# New piranha from brantixmn, need positive ID please!



## DrUgZ (May 6, 2008)

I got this piranha for free from brandtixmn when I bought his Tern. Anyone get a positive ID on this guy, thanks


----------



## Trigga (Jul 1, 2006)

Probably S. Rhombeus


----------



## rhomkeeper (Mar 31, 2008)

can you get a better pic of it more upright, and maybe get some food in it, it looks skinny as hell


----------



## Piranha Guru (Nov 24, 2005)

Pics are too blurry and fish is too emaciated...fatten that bad boy up and repost in a couple of months.

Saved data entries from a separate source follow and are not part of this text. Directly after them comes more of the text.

(** ** Cycles *)

(** The chain of parents of a segment ends at a root, [d] steps above. *)
Inductive depth h : nat → nat → Prop :=
| depth_root i s : h !! i = Some s → parent s = None → depth h i 0
| depth_child i s p d : h !! i = Some s → parent s = Some p → depth h p d → depth h i (S d).

(** [below h i a]: [a] is [i] or one of its ancestors. *)
Inductive below h : nat → nat → Prop :=
| below_refl i : below h i i
| below_step i s p a : h !! i = Some s → parent s = Some p → below h p a → below h i a.

Record forest h : Prop := {
  fo_inv : tree_inv None h;
  fo_depth : ∀ i s, h !! i = Some s → ∃ d, depth h i d;
}.

Lemma depth_det h i d d' : depth h i d → depth h i d' → d = d'.
Proof.
  intros Hd. revert d'. induction Hd as [i s Hi Hs|i s p d Hi Hs Hd IH]; inversion 1; simplify_eq; auto.
Qed.

Lemma depth_bound h i d : depth h i d → (d < size h)%nat.
Proof.
  intros Hd. enough (∃ l, length l = S d ∧ NoDup l ∧
    ∀ x, x ∈ l → is_Some (h !! x) ∧ ∃ d', depth h x d' ∧ (d' ≤ d)%nat) as (l & Hl & Hnd & Hx).
  { rewrite <-size_dom. assert (length l ≤ size (dom h))%nat; [|lia].
    rewrite <-(size_list_to_set (C:=gset nat) l) by done. apply subseteq_size.
    intros x Hin%elem_of_list_to_set. apply elem_of_dom. by apply Hx. }
  induction Hd as [i s Hi Hs|i s p d Hi Hs Hd (l & Hl & Hnd & Hx)].
  - exists [i]. split_and!; [done|apply NoDup_singleton|]. intros x ->%list_elem_of_singleton.
    split; [eauto|]. exists 0%nat. split; [by econstructor|done].
  - exists (i :: l). simpl. split_and!; [by f_equal|constructor; [|done]|].
    + intros Hin. destruct (Hx _ Hin) as (_ & d' & Hd' & ?).
      pose proof (depth_det _ _ _ _ Hd' (depth_child _ _ _ _ _ Hi Hs Hd)). lia.
    + intros x [->|Hin]%elem_of_cons.
      * split; [eauto|]. exists (S d). split; [by econstructor|done].
      * destruct (Hx _ Hin) as (? & d' & ? & ?). split; [done|]. exists d'. split; [done|lia].
Qed.

(** The cycle check decides whether the segment is an ancestor. *)
Lemma ancestor_loop_spec h a d n segment : depth h a d → (d < n)%nat →
  ∃ b : bool, ancestor_loop n h (Some a) segment = Some b ∧ (b = true ↔ below h a segment).
Proof.
  intros Hd. revert n. induction Hd as [i s Hi Hs|i s p d Hi Hs Hd IH]; intros [|n] Hn; try lia;
    cbn [ancestor_loop]; case_decide as Heq; try (subst; exists true; split; [done|]; split;
      [constructor|done]); rewrite Hi; cbn [mbind option_bind]; rewrite Hs.
  - exists false. split; [by destruct n|]. split; [done|]. inversion 1; simplify_eq.
  - destruct (IH n) as (b & -> & Hb); [lia|]. exists b. split; [done|]. rewrite Hb. split.
    + intros Hbl. by econstructor.
    + inversion 1; simplify_eq; done.
Qed.

Lemma kids_length D h i : tree_inv D h → (length (kids h i) ≤ size h)%nat.
Proof.
  intros [_ Hch _]. unfold kids. destruct (h !! i) as [s|] eqn:Hi; simpl; [|lia].
  set (l := klist (children s)).
  assert (NoDup l) as Hnd.
  { apply NoDup_alt. intros k k' c Hk Hk'. destruct (Hch i s k c Hi Hk) as (j & t & -> & _ & Hj & _ & Hix & _).
    destruct (Hch i s k' _ Hi Hk') as (j' & t' & [= <-] & _ & Hj' & _ & Hix' & _). simplify_eq. lia. }
  rewrite <-size_dom. change (size (dom h)) with (length (base.elements (dom h))). rewrite <-(length_fmap Some (base.elements (dom h))).
  apply submseteq_length, NoDup_submseteq; [done|].
  intros c Hc. apply list_elem_of_lookup in Hc as [k Hk].
  destruct (Hch i s k c Hi Hk) as (j & t & -> & _ & Hj & _). apply list_elem_of_fmap_2, elem_of_elements.
  by apply elem_of_dom.
Qed.

(** Hanging a segment elsewhere keeps every chain of parents finite, unless it
    goes below itself. *)
Lemma depth_move h h' i p :
  (∀ x, parent <$> h' !! x = if decide (x = i) then (λ _, Some p) <$> h !! x else parent <$> h !! x) →
  (∀ x s, h !! x = Some s → ∃ d, depth h x d) → is_Some (h !! p) → ¬ below h p i →
  ∀ x s, h' !! x = Some s → ∃ d, depth h' x d.
Proof.
  intros Hpar Hd [sp Hp] Hnb. assert (Hlook : ∀ x s, h !! x = Some s → ∃ s', h' !! x = Some s' ∧
    parent s' = if decide (x = i) then Some p else parent s).
  { intros x s Hx. specialize (Hpar x). rewrite Hx in Hpar. destruct (h' !! x) as [s'|]; [|by case_decide].
    exists s'. split; [done|]. case_decide; by injection Hpar. }
  assert (Hkeep : ∀ q d, depth h q d → ¬ below h q i → depth h' q d).
  { induction 1 as [q s Hq Hs|q s r d Hq Hs Hr IH]; intros Hn;
      destruct (Hlook _ _ Hq) as (s' & Hq' & Hs'); rewrite decide_False in Hs'
        by (intros ->; apply Hn; constructor); rewrite Hs in Hs'.
    - by econstructor.
    - econstructor; [done..|]. apply IH. intros Hb. apply Hn. by econstructor. }
  destruct (Hd _ _ Hp) as [dp Hdp]. pose proof (Hkeep _ _ Hdp Hnb) as Hdp'.
  intros x s' Hx'. assert (∃ s, h !! x = Some s) as [s Hx].
  { specialize (Hpar x). rewrite Hx' in Hpar. destruct (h !! x); [eauto|by case_decide]. }
  destruct (Hd _ _ Hx) as [d Hdx]. clear s Hx s' Hx'.
  induction Hdx as [x s Hx Hs|x s r d Hx Hs Hr [d' IH]];
    destruct (Hlook _ _ Hx) as (s' & Hx' & Hs'); case_decide; rewrite ?Hs in Hs';
    eexists; by econstructor.
Qed.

Be sure to get clear, straight-on flank shots without the flash. It really could be anything at this point with rhom and sanchezi being the most likely, but only time will tell for sure.


----------



## Yanfloist (Oct 1, 2007)

hes a skinny rhom, faten' him up.


----------



## Tyrone5797 (Aug 25, 2007)

Thats an anorexic rhom...FATTEN IM UP!


----------



## Ja'eh (Jan 8, 2007)

BioTeAcH said:


> Pics are too blurry and fish is too emaciated...fatten that bad boy up and repost in a couple of months. Be sure to get clear, straight-on flank shots without the flash. It really could be anything at this point with rhom and sanchezi being the most likely, but only time will tell for sure.


I second that! Most likely s. rhombeus or s. sanchezi but the condition of the fish and the poor quality of pics makes it diffacult to I.D.


----------